=== Given entries ===
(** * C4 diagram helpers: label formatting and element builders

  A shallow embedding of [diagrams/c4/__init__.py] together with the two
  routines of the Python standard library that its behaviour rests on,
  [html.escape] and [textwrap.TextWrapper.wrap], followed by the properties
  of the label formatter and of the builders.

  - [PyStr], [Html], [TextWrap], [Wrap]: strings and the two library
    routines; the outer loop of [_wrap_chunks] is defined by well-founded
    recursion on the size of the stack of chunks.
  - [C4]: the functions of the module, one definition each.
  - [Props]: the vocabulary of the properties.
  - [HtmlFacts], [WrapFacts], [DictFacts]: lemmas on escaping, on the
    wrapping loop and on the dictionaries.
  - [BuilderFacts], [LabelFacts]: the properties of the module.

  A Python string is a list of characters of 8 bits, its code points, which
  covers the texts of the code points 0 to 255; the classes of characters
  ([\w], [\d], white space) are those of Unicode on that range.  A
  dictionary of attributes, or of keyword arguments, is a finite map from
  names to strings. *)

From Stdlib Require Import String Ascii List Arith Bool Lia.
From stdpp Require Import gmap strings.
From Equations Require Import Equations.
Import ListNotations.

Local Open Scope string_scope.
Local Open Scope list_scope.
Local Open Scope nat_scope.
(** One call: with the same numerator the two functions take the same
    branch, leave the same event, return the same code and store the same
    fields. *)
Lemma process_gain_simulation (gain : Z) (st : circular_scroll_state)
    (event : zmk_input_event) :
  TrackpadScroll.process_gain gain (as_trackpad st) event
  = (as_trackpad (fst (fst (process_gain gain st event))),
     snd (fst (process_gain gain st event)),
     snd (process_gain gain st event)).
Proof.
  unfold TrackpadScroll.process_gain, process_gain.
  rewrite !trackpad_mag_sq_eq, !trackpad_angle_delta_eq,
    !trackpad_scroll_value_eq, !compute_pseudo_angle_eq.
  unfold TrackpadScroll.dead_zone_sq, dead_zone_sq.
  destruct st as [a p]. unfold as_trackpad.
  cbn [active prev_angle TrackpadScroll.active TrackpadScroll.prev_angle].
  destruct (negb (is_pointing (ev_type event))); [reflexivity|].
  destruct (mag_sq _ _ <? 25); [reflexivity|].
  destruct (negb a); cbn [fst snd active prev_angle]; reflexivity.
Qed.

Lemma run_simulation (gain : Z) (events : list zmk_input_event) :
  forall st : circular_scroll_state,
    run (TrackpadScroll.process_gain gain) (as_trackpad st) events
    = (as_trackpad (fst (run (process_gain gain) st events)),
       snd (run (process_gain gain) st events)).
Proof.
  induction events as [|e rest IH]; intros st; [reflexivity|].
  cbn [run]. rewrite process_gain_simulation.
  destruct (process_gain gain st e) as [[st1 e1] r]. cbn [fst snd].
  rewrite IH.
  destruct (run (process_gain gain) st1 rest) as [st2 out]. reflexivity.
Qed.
===
Task to complete:
From the listing above, return the lines starting at the one with "routines of the" and ending at the one with "unfold TrackpadScroll.process_gain, process_gain.", both kept, exactly as they appear and nothing more.

Response:
  routines of the Python standard library that its behaviour rests on,
  [html.escape] and [textwrap.TextWrapper.wrap], followed by the properties
  of the label formatter and of the builders.

  - [PyStr], [Html], [TextWrap], [Wrap]: strings and the two library
    routines; the outer loop of [_wrap_chunks] is defined by well-founded
    recursion on the size of the stack of chunks.
  - [C4]: the functions of the module, one definition each.
  - [Props]: the vocabulary of the properties.
  - [HtmlFacts], [WrapFacts], [DictFacts]: lemmas on escaping, on the
    wrapping loop and on the dictionaries.
  - [BuilderFacts], [LabelFacts]: the properties of the module.

  A Python string is a list of characters of 8 bits, its code points, which
  covers the texts of the code points 0 to 255; the classes of characters
  ([\w], [\d], white space) are those of Unicode on that range.  A
  dictionary of attributes, or of keyword arguments, is a finite map from
  names to strings. *)

From Stdlib Require Import String Ascii List Arith Bool Lia.
From stdpp Require Import gmap strings.
From Equations Require Import Equations.
Import ListNotations.

Local Open Scope string_scope.
Local Open Scope list_scope.
Local Open Scope nat_scope.
(** One call: with the same numerator the two functions take the same
    branch, leave the same event, return the same code and store the same
    fields. *)
Lemma process_gain_simulation (gain : Z) (st : circular_scroll_state)
    (event : zmk_input_event) :
  TrackpadScroll.process_gain gain (as_trackpad st) event
  = (as_trackpad (fst (fst (process_gain gain st event))),
     snd (fst (process_gain gain st event)),
     snd (process_gain gain st event)).
Proof.
  unfold TrackpadScroll.process_gain, process_gain.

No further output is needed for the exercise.